Tiny Quadrotor Learns to Fly in 18 Seconds

Drones, Reinforcement learning, Robotics, Simulation

It’s kind of astonishing how quadrotors have scaled over the past decade. Like, we’re now at the point where they’re verging on disposable, at least from a commercial or research perspective—for a bit over US $200, you can buy a little 27-gram, completely open-source drone, and all you have to do is teach it to fly. That’s where things do get a bit more challenging, though, because teaching drones to fly is not a straightforward process. Thanks to good simulation and techniques like reinforcement learning, it’s much easier to imbue drones with autonomy than it used to be. But it’s not typically a fast process, and it can be finicky to make a smooth transition from simulation to reality.

New York University’s Agile Robotics and Perception Lab has managed to streamline the process of getting basic autonomy to work on drones, and streamline it by a lot: The lab’s system is able to train a drone in simulation from nothing up to stable and controllable flying in 18 seconds flat on a MacBook Pro. And it actually takes longer to compile and flash the firmware onto the drone itself than it does for the entire training process.


So not only is the drone able to keep a stable hover while rejecting pokes and nudges and wind, but it’s also able to fly specific trajectories.
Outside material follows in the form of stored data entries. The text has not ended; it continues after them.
(** ** Automation *)

#[export] Hint Unfold
  handle_e2ee_recovery_required handle_gate_sas_presented handle_e2ee_recovery_submitted
  handle_e2ee_recovery_succeeded handle_e2ee_recovery_failed
  handle_e2ee_recovery_state_changed handle_verification_requested
  handle_verification_accepted handle_verification_sas_presented
  handle_verification_confirmed cancel_flow handle_verification_cancelled complete_flow
  handle_verification_completed fail_flow handle_verification_failed
  handle_cross_signing_status_changed handle_bootstrap_cross_signing_requested
  handle_bootstrap_cross_signing_failed handle_enable_key_backup_requested
  handle_key_backup_enabled handle_key_backup_failed handle_restore_key_backup_requested
  handle_key_backup_restore_progress handle_key_backup_restored
  handle_reset_identity_requested handle_reset_identity_auth_required
  handle_reset_identity_auth_submitted handle_reset_identity_failed
  handle_reset_identity_cancelled handle_reset_identity_timed_out
  handle_reset_identity_completed set_room_key_export set_room_key_import set_setup
  set_passphrase handle_room_key_export_requested handle_room_key_exported
  handle_room_key_export_failed handle_room_key_import_requested handle_room_key_imported
  handle_room_key_import_failed handle_secure_backup_setup_requested
  handle_secure_backup_recovery_key_ready handle_secure_backup_setup_failed
  handle_secure_backup_passphrase_change_requested handle_secure_backup_passphrase_changed
  save_changed_key handle_secure_backup_recovery_key_saved confirm_changed_key
  handle_secure_backup_recovery_key_confirmed
  handle_secure_backup_recovery_key_confirm_failed
  handle_secure_backup_passphrase_change_failed set_qr_login
  handle_qr_login_capability_check_requested handle_qr_login_unavailable
  handle_qr_login_display_requested handle_qr_login_scan_started handle_qr_login_verified
  handle_qr_login_failed handle_own_sessions_checked
  handle_unverified_own_sessions_alert_dismissed set_account_management
  handle_account_management_requested handle_account_management_uia_required
  handle_account_management_succeeded handle_account_management_failed
  handle_account_management_auth_submitted set_account_capabilities
  handle_account_management_capabilities_load_requested
  handle_account_management_capabilities_loaded
  handle_account_management_capabilities_load_failed set_verification set_cross_signing
  set_key_backup set_identity_reset : handlers.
Not bad for 18 seconds, right?

One of the things that typically slows down training times is the need to keep refining exactly what you’re training for, without refining it so much that you’re only training your system to fly in your specific simulation rather than the real world. The strategy used here is what the researchers call a curriculum (you can also think of it as a sort of lesson plan) to adjust the reward function used to train the system through reinforcement learning. The curriculum starts things off being more forgiving and gradually increasing the penalties to emphasize robustness and reliability. This is all about efficiency: Doing that training that you need to do in the way that it needs to be done to get the results you want, and no more.
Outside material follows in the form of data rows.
(* ===== verification/SessionProps.v ===== *)
(** Session invariants: what every run of the reducer keeps about the session, its lock,
    the sync connection and the sliding-sync admission. *)

From stdpp Require Import base list strings.
From Stdlib Require Import ZArith Lia Sorting.Sorted.
From S2P Require Import Prelude AppState Session E2ee SlidingSync SessionStatus HistoryExport Reducer.
Local Open Scope string_scope.
Local Open Scope list_scope.
Local Open Scope Z_scope.
Local Set Warnings "-clear-no-such-hyp".

(** ** Lock reason, sync and capability epoch *)

Definition is_locked (st : SessionState) : bool :=
  match st with Session_Locked _ => true | _ => false end.

(** Sessions whose device is not trusted yet, or that are being replaced. *)
Definition sync_forbidden (st : SessionState) : bool :=
  match st with
  | Session_Provisional _ _ | Session_AwaitingVerification _ _ | Session_Verifying _ _ _ _ _
  | Session_AwaitingBootstrapConfirmation _ _ _ | Session_Rejecting _ _
  | Session_SwitchingAccount _ | Session_LoggingOut => true
  | _ => false
  end.

Definition capability_epoch (c : SlidingSyncCapabilityState) : option Z :=
  match c with
  | Cap_Unknown => None
  | Cap_Checking e _ _ _ | Cap_Supported e _ _ _ _ | Cap_Blocked e _ _ _ _ => Some e
  end.

Definition core_inv
    (c : SessionState * option SessionLockReason * SyncState * SlidingSyncCapabilityState * Z)
  : Prop :=
  let '(st, lock, sy, cap, epoch) := c in
  (lock = None \/ is_locked st = true)
  /\ (sync_forbidden st = true -> sy = Sync_Stopped)
  /\ (capability_epoch cap = None \/ capability_epoch cap = Some epoch).

Definition session_inv (s : AppState) : Prop := core_inv (session_core s).

(** Compute the session part of the state a branch returns. *)
Ltac eval_core :=
  match goal with
  | |- context [session_core ?x] =>
      let c := eval unfold session_core in (session_core x) in
      let c := eval cbn in c in change (session_core x) with c
  end.

(** Close a branch from the session and capability it found. *)
Ltac core_close s :=
  match goal with H : core_inv (session_core s) |- _ =>
    unfold core_inv, session_core in H |- * end;
  split_guards;
  repeat match goal with
  | H : session s = _ |- _ => rewrite H in *; clear H
  | H : sliding_sync_capability s = _ |- _ => rewrite H in *; clear H
  end;
  cbn in *; solve [intuition congruence].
There are other, more straightforward, tricks that optimize this technique for speed as well. The deep-reinforcement learning algorithms are particularly efficient, and leverage the hardware acceleration that comes along with Apple’s M-series processors. The simulator efficiency multiplies the benefits of the curriculum-driven sample efficiency of the reinforcement-learning pipeline, leading to that wicked-fast training time.

This approach isn’t limited to simple tiny drones—it’ll work on pretty much any drone, including bigger and more expensive ones, or even a drone that you yourself build from scratch.

Jonas Eschmann

We’re told that it took minutes rather than seconds to train a policy for the drone in the video above, although the researchers expect that 18 seconds is achievable even for a more complex drone like this in the near future. And it’s all open source, so you can, in fact, build a drone and teach it to fly with this system. But if you wait a little bit, it’s only going to get better: The researchers tell us that they’re working on integrating with the PX4 open source drone autopilot. Longer term, the idea is to have a single policy that can adapt to different environmental conditions, as well as different vehicle configurations, meaning that this could work on all kinds of flying robots rather than just quadrotors.

Everything you need to run this yourself is available on GitHub, and the paper is on ArXiv here.